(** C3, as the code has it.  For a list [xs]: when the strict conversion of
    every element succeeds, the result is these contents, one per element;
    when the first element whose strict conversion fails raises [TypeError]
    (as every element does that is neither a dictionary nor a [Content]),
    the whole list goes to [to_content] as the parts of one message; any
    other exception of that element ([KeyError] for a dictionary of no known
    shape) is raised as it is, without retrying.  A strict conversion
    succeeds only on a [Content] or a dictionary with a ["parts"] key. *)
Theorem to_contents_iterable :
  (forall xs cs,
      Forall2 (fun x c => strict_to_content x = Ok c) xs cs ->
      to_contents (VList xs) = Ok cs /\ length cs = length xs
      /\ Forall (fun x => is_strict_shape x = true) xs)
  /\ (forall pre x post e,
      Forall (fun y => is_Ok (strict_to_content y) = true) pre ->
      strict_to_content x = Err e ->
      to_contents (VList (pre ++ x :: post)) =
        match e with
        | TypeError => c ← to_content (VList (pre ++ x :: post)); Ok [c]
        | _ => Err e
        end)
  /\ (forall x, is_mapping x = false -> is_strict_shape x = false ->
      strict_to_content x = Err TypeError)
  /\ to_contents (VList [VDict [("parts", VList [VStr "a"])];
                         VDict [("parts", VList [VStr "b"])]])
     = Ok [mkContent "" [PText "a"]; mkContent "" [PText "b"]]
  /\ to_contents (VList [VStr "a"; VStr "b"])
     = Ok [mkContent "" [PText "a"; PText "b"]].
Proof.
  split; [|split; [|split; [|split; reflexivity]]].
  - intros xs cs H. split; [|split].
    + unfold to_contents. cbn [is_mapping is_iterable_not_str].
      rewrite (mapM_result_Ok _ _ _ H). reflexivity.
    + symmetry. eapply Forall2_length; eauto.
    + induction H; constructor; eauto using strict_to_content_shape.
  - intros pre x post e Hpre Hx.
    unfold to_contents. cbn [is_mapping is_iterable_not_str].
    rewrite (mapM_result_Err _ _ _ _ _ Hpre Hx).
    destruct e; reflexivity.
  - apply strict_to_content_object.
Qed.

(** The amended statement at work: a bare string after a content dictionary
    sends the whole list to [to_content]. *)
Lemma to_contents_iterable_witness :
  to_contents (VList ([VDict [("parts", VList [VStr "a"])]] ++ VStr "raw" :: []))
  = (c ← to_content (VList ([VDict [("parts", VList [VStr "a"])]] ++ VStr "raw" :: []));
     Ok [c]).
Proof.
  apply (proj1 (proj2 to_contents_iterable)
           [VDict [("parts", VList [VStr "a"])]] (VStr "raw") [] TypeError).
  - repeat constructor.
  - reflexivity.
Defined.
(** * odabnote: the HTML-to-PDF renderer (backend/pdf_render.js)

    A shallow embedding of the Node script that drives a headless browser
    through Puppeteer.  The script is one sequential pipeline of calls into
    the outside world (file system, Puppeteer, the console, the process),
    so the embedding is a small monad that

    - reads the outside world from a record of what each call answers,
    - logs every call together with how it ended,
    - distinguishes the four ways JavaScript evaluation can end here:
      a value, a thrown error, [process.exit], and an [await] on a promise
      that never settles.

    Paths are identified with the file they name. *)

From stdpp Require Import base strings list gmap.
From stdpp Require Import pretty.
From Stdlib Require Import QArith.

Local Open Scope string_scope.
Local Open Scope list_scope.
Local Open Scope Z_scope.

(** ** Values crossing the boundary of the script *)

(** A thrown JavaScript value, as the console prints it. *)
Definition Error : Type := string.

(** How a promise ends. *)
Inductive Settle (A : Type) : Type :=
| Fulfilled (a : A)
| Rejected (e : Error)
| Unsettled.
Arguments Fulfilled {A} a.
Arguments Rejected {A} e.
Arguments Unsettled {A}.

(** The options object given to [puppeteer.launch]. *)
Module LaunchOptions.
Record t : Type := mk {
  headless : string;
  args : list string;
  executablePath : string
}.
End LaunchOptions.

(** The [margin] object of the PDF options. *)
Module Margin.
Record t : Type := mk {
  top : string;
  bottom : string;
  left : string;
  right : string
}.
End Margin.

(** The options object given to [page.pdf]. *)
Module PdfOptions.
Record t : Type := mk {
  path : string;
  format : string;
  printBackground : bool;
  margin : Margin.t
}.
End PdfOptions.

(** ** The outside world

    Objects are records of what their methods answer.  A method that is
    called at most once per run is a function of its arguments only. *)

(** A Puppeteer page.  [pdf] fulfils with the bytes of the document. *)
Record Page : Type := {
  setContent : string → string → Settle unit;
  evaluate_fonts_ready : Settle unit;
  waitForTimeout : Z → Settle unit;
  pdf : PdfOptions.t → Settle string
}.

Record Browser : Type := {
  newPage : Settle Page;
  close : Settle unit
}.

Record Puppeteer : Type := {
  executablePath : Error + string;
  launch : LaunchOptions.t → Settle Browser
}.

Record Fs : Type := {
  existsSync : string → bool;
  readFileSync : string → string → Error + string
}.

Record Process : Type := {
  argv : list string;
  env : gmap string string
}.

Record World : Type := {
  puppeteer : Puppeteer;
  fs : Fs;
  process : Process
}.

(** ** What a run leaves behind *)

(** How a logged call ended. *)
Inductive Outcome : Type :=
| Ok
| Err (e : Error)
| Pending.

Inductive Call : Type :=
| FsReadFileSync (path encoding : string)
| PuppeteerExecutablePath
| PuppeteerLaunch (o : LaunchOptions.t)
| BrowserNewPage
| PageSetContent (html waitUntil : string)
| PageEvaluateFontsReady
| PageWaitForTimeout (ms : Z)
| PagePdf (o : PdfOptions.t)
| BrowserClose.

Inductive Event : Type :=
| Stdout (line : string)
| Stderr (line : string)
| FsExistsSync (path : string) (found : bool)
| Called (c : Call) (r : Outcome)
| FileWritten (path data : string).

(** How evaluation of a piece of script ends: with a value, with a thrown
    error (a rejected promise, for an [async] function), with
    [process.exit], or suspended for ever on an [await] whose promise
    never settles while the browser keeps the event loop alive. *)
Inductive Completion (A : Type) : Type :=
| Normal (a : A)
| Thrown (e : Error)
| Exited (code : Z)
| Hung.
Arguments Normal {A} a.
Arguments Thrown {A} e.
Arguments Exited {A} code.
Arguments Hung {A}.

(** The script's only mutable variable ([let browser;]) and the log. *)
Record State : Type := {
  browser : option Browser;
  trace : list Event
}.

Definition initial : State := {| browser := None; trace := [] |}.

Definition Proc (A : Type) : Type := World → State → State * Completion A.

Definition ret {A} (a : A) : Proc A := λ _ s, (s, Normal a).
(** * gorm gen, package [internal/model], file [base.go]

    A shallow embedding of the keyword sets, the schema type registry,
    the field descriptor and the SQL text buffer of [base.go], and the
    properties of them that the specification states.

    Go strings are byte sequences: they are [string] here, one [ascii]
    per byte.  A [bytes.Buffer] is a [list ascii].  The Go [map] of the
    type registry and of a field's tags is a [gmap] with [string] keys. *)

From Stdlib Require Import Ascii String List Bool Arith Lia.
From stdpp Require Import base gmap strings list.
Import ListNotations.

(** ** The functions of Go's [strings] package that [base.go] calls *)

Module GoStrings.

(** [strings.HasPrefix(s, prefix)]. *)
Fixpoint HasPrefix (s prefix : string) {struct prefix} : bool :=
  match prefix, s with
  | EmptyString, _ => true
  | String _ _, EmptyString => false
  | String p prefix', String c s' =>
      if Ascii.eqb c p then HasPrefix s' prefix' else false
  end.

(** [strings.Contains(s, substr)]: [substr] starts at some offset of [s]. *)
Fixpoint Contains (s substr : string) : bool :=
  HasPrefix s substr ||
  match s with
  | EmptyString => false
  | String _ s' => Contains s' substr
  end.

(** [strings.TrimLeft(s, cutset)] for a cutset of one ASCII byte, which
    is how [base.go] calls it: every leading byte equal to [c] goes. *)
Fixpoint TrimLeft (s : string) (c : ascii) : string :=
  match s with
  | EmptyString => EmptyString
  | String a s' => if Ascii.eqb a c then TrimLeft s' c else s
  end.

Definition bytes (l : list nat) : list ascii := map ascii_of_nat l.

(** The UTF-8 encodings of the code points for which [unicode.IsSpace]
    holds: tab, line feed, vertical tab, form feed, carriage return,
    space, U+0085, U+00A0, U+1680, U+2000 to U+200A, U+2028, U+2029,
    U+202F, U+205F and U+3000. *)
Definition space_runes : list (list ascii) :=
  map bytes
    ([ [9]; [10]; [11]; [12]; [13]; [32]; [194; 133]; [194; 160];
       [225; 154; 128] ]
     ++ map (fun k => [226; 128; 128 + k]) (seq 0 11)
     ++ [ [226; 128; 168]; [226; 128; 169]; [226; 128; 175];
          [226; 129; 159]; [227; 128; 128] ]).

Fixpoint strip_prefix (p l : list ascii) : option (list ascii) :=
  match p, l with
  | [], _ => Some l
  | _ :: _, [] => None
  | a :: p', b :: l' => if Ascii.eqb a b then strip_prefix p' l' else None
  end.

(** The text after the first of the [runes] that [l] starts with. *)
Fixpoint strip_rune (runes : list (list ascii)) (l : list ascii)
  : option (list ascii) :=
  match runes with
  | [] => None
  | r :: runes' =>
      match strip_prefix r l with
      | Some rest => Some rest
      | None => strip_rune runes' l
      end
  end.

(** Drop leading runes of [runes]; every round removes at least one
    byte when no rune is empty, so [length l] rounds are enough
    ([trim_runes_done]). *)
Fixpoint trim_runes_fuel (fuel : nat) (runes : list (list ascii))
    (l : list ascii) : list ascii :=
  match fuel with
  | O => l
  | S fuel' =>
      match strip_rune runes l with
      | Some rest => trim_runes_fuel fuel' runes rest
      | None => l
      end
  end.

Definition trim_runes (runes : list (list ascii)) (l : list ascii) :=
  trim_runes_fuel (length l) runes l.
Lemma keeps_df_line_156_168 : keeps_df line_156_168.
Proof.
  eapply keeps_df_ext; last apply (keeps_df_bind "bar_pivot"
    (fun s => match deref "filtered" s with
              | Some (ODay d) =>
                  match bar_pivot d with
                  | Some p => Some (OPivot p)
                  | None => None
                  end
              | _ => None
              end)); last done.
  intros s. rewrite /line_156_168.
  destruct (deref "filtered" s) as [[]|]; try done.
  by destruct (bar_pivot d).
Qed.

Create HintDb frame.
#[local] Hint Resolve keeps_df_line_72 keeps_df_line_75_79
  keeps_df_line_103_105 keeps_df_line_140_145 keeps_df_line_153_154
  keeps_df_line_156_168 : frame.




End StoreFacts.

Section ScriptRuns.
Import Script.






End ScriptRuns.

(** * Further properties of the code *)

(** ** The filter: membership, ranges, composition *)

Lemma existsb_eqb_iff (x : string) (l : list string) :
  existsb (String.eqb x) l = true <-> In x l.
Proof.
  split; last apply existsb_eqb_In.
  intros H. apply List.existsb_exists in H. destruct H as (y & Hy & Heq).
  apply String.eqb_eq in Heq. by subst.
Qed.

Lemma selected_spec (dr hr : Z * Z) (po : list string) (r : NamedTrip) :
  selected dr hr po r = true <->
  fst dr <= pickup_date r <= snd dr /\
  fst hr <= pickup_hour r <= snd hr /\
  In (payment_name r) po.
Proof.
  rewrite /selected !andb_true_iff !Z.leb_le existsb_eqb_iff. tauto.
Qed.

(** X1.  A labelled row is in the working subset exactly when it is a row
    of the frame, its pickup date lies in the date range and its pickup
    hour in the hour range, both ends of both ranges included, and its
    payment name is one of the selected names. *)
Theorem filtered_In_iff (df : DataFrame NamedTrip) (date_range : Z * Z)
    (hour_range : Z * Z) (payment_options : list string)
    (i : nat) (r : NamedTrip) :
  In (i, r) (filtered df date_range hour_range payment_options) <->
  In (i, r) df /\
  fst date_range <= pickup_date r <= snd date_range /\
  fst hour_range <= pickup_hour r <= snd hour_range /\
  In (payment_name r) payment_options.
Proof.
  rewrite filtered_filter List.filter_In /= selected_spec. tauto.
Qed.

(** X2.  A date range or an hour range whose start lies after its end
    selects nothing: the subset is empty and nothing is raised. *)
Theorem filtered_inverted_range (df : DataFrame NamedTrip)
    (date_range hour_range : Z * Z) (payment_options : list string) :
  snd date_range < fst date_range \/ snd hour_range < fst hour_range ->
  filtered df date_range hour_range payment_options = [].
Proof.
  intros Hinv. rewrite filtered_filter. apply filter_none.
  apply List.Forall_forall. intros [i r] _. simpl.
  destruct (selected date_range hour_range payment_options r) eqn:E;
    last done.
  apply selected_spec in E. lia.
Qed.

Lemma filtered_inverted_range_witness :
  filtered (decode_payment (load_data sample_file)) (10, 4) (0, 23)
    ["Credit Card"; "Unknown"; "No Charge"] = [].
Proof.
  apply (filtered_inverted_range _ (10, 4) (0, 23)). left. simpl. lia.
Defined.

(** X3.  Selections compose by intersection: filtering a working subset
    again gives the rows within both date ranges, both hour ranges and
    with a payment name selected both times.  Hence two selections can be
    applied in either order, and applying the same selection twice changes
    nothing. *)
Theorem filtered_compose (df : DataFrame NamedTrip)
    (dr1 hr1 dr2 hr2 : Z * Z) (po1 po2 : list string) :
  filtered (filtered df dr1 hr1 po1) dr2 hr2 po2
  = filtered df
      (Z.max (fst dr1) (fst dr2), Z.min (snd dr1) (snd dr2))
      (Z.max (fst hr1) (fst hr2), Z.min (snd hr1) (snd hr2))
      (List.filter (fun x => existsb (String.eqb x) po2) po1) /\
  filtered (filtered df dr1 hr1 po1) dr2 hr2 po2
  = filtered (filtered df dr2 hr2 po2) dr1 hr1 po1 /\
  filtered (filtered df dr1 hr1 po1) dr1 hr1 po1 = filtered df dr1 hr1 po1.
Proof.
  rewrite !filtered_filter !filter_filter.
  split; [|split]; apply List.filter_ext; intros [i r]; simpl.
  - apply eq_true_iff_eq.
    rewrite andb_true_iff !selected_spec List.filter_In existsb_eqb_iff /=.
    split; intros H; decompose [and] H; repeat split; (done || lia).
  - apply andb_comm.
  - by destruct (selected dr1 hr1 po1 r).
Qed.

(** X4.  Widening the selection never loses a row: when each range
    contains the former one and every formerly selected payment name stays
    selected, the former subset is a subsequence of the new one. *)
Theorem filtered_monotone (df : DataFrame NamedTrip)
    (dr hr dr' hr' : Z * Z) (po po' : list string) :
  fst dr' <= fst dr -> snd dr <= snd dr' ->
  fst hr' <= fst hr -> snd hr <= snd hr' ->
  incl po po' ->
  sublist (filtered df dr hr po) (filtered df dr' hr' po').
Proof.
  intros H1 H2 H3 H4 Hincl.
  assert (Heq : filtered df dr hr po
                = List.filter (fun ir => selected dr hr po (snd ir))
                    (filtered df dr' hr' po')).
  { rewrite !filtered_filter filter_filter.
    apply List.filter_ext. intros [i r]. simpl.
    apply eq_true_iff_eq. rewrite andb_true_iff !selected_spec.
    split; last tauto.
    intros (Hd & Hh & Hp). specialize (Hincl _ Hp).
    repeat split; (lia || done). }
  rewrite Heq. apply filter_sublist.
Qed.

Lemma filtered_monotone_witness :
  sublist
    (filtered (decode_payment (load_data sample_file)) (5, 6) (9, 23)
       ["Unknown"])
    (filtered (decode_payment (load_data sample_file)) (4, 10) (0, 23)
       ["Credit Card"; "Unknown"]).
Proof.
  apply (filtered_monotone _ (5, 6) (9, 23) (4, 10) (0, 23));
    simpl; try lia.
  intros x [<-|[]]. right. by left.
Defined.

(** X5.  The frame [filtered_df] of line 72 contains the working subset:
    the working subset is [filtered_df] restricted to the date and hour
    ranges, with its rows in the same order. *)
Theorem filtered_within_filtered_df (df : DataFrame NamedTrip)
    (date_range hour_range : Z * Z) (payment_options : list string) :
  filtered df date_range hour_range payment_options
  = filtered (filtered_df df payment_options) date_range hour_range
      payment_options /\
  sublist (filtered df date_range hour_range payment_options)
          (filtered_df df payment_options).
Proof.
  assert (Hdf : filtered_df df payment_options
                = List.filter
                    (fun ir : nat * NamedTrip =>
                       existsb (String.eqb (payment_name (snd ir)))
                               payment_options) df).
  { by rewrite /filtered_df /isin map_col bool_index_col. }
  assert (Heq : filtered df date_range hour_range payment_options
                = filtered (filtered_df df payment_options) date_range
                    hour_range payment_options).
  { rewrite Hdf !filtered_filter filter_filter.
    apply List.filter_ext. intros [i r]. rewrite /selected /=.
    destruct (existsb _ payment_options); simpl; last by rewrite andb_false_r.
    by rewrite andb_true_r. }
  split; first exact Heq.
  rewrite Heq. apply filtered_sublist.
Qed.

——————————

Problem:
In the records above, each line with the string "Completion" should be copied.

Response:
Inductive Completion (A : Type) : Type :=
Definition Proc (A : Type) : Type := World → State → State * Completion A.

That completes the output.